→ TASK INSTRUCTIONS:
Using the entries below, output each line exactly from the first through the one that contains "and 2 the decoders".

→ GIVEN RECORDS:
(** C7 (as amended): for a canonical compact value [b] (24-bit mantissa with
    a leading byte between 0x01 and 0x7f) whose exponent is at least 3, both
    encoders give [b] back from its decoded target.  Under the exponents 1
    and 2 the decoders cut the low bytes of the mantissa; when these are
    zero, the encoder of pow.go still gives [b] back. *)
Theorem compact_round_trip (b : Z) :
  canonical b ->
  (3 <= exponentOf b ->
   pow.BigToCompact (pow.CompactToBig b) = b /\
   difficulty.TargetToBits (difficulty.BitsToTarget b) = b) /\
  (1 <= exponentOf b < 3 ->
   mantissaOf b mod 2 ^ (8 * (3 - exponentOf b)) = 0 ->
   pow.BigToCompact (pow.CompactToBig b) = b).
Proof.
  intros Hcan. destruct (canonical_fields b Hcan) as [Hb He].
  destruct Hcan as [_ Hm].
  set (e := exponentOf b) in *. set (m := mantissaOf b) in *.
  split.
  - intros He3. destruct (canonical_target e m He3 Hm) as (Ht & Hlen & Htop).
    assert (Hdec : (if e <=? 3 then m / 2 ^ (8 * (3 - e)) else m * 2 ^ (8 * (e - 3)))
                   = m * 2 ^ (8 * (e - 3))).
    { destruct (Z.leb_spec e 3); [| reflexivity].
      replace e with 3 by lia. cbn. rewrite Z.div_1_r. lia. }
    rewrite Hb at 1 3. rewrite CompactToBig_packed, BitsToTarget_packed, Hdec by lia.
    split.
    + rewrite BigToCompact_long by lia. rewrite Hlen, Htop. lia.
    + rewrite TargetToBits_long; rewrite ?Hlen, ?Htop.
      * destruct (Z.ltb_spec m (2 ^ 23)); lia.
      * exact Ht.
      * lia.
      * destruct (Z.ltb_spec m (2 ^ 23)); lia.
  - intros Hshort Hzero.
    rewrite Hb at 1. rewrite CompactToBig_packed by lia.
    destruct (Z.leb_spec e 3) as [_ | Hgt]; [| lia].
    assert (Hcase : e = 2 \/ e = 1) by lia. destruct Hcase as [E | E]; rewrite E in *.
    + change (2 ^ (8 * (3 - 2))) with 256 in *. rewrite BigToCompact_two.
      * Z.to_euclidean_division_equations; lia.
      * change (2 ^ 16) with 65536 in Hm. change (2 ^ 23) with 8388608 in Hm.
        change (2 ^ 8) with 256. change (2 ^ 15) with 32768.
        Z.to_euclidean_division_equations; lia.
    + change (2 ^ (8 * (3 - 1))) with 65536 in *. rewrite BigToCompact_one.
      * Z.to_euclidean_division_equations; lia.
      * change (2 ^ 16) with 65536 in Hm. change (2 ^ 23) with 8388608 in Hm.
        change (2 ^ 7) with 128.
        Z.to_euclidean_division_equations; lia.
Qed.
(** * DeepTutor web client: API endpoint resolution and the research data contract

    The development has three parts.

    - [Api] embeds [web/lib/api.ts]: how the base URL of the backend is
      resolved from the browser runtime configuration and the process
      environment, and how HTTP and WebSocket URLs are built from it.
    - [Contract] embeds the research type declarations ([TopicBlock],
      [ToolTrace], [TaskState], [ResearchEventType], [ResearchEvent]) as
      predicates on JavaScript objects.
    - [Research] is a model of the research orchestrator (agent loop, block
      scheduler, citation allocator, event stream).  Its code is not among
      the sources, which hold only its data contract; it is modelled from the
      design document.

    Further modules embed more of the sources: [Layout] and [ServerWrapper]
    (where the base URL comes from at run time), [Launcher] and [DevLauncher]
    (the command-line launchers), [BuildPackage] (the packaging script),
    [Settings], [ConfigTab] and [RTXModelSelector] (the settings pages). *)

From Stdlib Require Import String Ascii Arith ZArith Lia List Bool Sorted DecimalString.
From stdpp Require Import base option list strings gmap.

Set Warnings "-register-all".
Local Open Scope string_scope.

(* ===================================================================== *)
(** ** JavaScript string primitives used by the sources *)
(* ===================================================================== *)

(** Strings are sequences of characters.  The primitives below only compare
    with ASCII characters and cut a string next to one, so they do not depend
    on how other characters are encoded. *)

Module Js.

(** [s.startsWith(p)]. *)
Definition startsWith (s p : string) : bool := String.prefix p s.

(** [s.endsWith(p)]: [s] is [p], or its tail ends with [p]. *)
Fixpoint endsWith (s p : string) : bool :=
  (s =? p) ||
  match s with
  | EmptyString => false
  | String _ s' => endsWith s' p
  end.

(** [s.slice(0, -1)]: a negative end counts from the end of the string, so
    the result is the first [length s - 1] characters. *)
Definition slice_0_m1 (s : string) : string :=
  String.substring 0 (String.length s - 1) s.

(** The rest of [s] after the literal prefix [p], when [s] starts with it. *)
Fixpoint strip_prefix (p s : string) : option string :=
  match p with
  | EmptyString => Some s
  | String a p' =>
      match s with
      | EmptyString => None
      | String b s' => if Ascii.eqb a b then strip_prefix p' s' else None
      end
  end.

(** [s.replace(/^lit/, repl)] for a literal [lit] anchored at the start and a
    replacement without [$] patterns: the first (and only possible) match is
    the prefix. *)
Definition replace_anchored (lit repl s : string) : string :=
  match strip_prefix lit s with
  | Some rest => repl +:+ rest
  | None => s
  end.

(** JavaScript truthiness of an optional string, as used in [if (v) return v]:
    [undefined] and the empty string are falsy; a truthy value is handed on. *)
Definition truthy (v : option string) : option string :=
  match v with
  | Some s => if s =? "" then None else Some s
  | None => None
  end.

End Js.

(* ===================================================================== *)
(** ** [web/lib/api.ts] *)
(* ===================================================================== *)

Module Api.
Import Js.

(** [window.__RUNTIME_CONFIG__], an object with an optional [API_BASE_URL]. *)
Record RuntimeConfig := { API_BASE_URL : option string }.

(** The part of the browser's [window] the module reads. *)
Record Window := { __RUNTIME_CONFIG__ : option RuntimeConfig }.

(** The global objects the module reads: [window] (absent outside a browser,
    where [typeof window === "undefined"]) and [process.env]. *)
Record Globals := {
  window : option Window;
  process_env : gmap string string
}.

Definition readRuntimeConfig (g : Globals) : option RuntimeConfig :=
  match window g with
  | None => None
  | Some w => __RUNTIME_CONFIG__ w
  end.

Definition default_base : string := "http://localhost:8004/realtimex".

Definition resolveApiBaseUrl (g : Globals) : string :=
  let runtime := readRuntimeConfig g in
  match truthy (runtime ≫= API_BASE_URL) with
  | Some u => u
  | None =>
      match truthy (process_env g !! "API_BASE_URL") with
      | Some e => e
      | None => default_base
      end
  end.

Definition apiUrl (g : Globals) (path : string) : string :=
  let baseUrl := resolveApiBaseUrl g in
  let normalizedPath := if startsWith path "/" then path else "/" +:+ path in
  let base := if endsWith baseUrl "/" then slice_0_m1 baseUrl else baseUrl in
  base +:+ normalizedPath.

Definition wsUrl (g : Globals) (path : string) : string :=
  let base :=
    replace_anchored "https:" "wss:"
      (replace_anchored "http:" "ws:" (resolveApiBaseUrl g)) in
  let normalizedPath := if startsWith path "/" then path else "/" +:+ path in
  let normalizedBase := if endsWith base "/" then slice_0_m1 base else base in
  normalizedBase +:+ normalizedPath.

(** The two normalizations that [apiUrl] and [wsUrl] share, by name:
    [path.startsWith("/") ? path : `/${path}`]. *)
Definition normalizePath (path : string) : string :=
  if startsWith path "/" then path else "/" +:+ path.

(** [base.endsWith("/") ? base.slice(0, -1) : base]. *)
Definition normalizeBase (base : string) : string :=
  if endsWith base "/" then slice_0_m1 base else base.

(** The runtime configuration supplies the non-empty base URL [u]. *)
Definition runtime_supplies (g : Globals) (u : string) : Prop :=
  exists w rc, window g = Some w /\ __RUNTIME_CONFIG__ w = Some rc
               /\ API_BASE_URL rc = Some u /\ u <> "".

(** The environment variable [API_BASE_URL] holds the non-empty [u]. *)
Definition env_supplies (g : Globals) (u : string) : Prop :=
  process_env g !! "API_BASE_URL" = Some u /\ u <> "".

(** Globals used to exercise the functions. *)
Definition server_side : Globals := {| window := None; process_env := ∅ |}.

Definition browser_with (u : string) : Globals :=
  {| window := Some {| __RUNTIME_CONFIG__ := Some {| API_BASE_URL := Some u |} |};
     process_env := ∅ |}.

Definition server_with_env (u : string) : Globals :=
  {| window := None; process_env := {["API_BASE_URL" := u]} |}.


(** The base with one trailing ["/"] removed, when it has one. *)
Definition strips_one_trailing_slash (base b : string) : Prop :=
  (endsWith base "/" = true /\ base = b +:+ "/")
  \/ (endsWith base "/" = false /\ b = base).

(** The path with a leading ["/"] added, when it has none. *)
Definition adds_leading_slash (path q : string) : Prop :=
  (startsWith path "/" = true /\ q = path)
  \/ (startsWith path "/" = false /\ q = "/" +:+ path).

End Api.

(* ===================================================================== *)
(** ** The research data contract (type declarations of the web client) *)
(* ===================================================================== *)

Module Contract.

(** JSON values, as they arrive over the streaming connection.  The numbers
    of the contract are counts, sizes and times; they are taken as
    integers. *)
Inductive value :=
| JNull
| JBool (b : bool)
| JNum (n : Z)
| JStr (s : string)
| JArr (l : list value)
| JObj (o : gmap string value).

(** *** Primitive types *)

Definition is_string (v : value) : bool :=
  match v with JStr _ => true | _ => false end.

Definition is_number (v : value) : bool :=
  match v with JNum _ => true | _ => false end.

Definition is_boolean (v : value) : bool :=
  match v with JBool _ => true | _ => false end.

(** [Record<string, any>]. *)
Definition is_record (v : value) : bool :=
  match v with JObj _ => true | _ => false end.

(** [T[]]. *)
Definition array_of (ty : value -> bool) (v : value) : bool :=
  match v with JArr l => forallb ty l | _ => false end.

(** An object type given by a predicate on its properties. *)
Definition object_of (ty : gmap string value -> bool) (v : value) : bool :=
  match v with JObj o => ty o | _ => false end.

(** A union of string literals, given by an enumeration and the literal of
    each member. *)
Definition literal_of {A} (name : A -> string) (all : list A) (v : value) : bool :=
  match v with
  | JStr s => existsb (fun e => name e =? s) all
  | _ => false
  end.

(** A required property [k: T]. *)
Definition required (o : gmap string value) (k : string) (ty : value -> bool) : bool :=
  match o !! k with Some v => ty v | None => false end.

(** An optional property [k?: T]. *)
Definition optional (o : gmap string value) (k : string) (ty : value -> bool) : bool :=
  match o !! k with Some v => ty v | None => true end.

(** *** String-literal unions *)

(** [TopicBlock.status]. *)
Inductive TopicBlockStatus := pending | researching | completed | failed.

Definition TopicBlockStatus_name (s : TopicBlockStatus) : string :=
  match s with
  | pending => "pending"
  | researching => "researching"
  | completed => "completed"
  | failed => "failed"
  end.

Definition TopicBlockStatus_all : list TopicBlockStatus :=
  [pending; researching; completed; failed].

→ ANSWER BOX:
(** C7 (as amended): for a canonical compact value [b] (24-bit mantissa with
    a leading byte between 0x01 and 0x7f) whose exponent is at least 3, both
    encoders give [b] back from its decoded target.  Under the exponents 1
    and 2 the decoders cut the low bytes of the mantissa; when these are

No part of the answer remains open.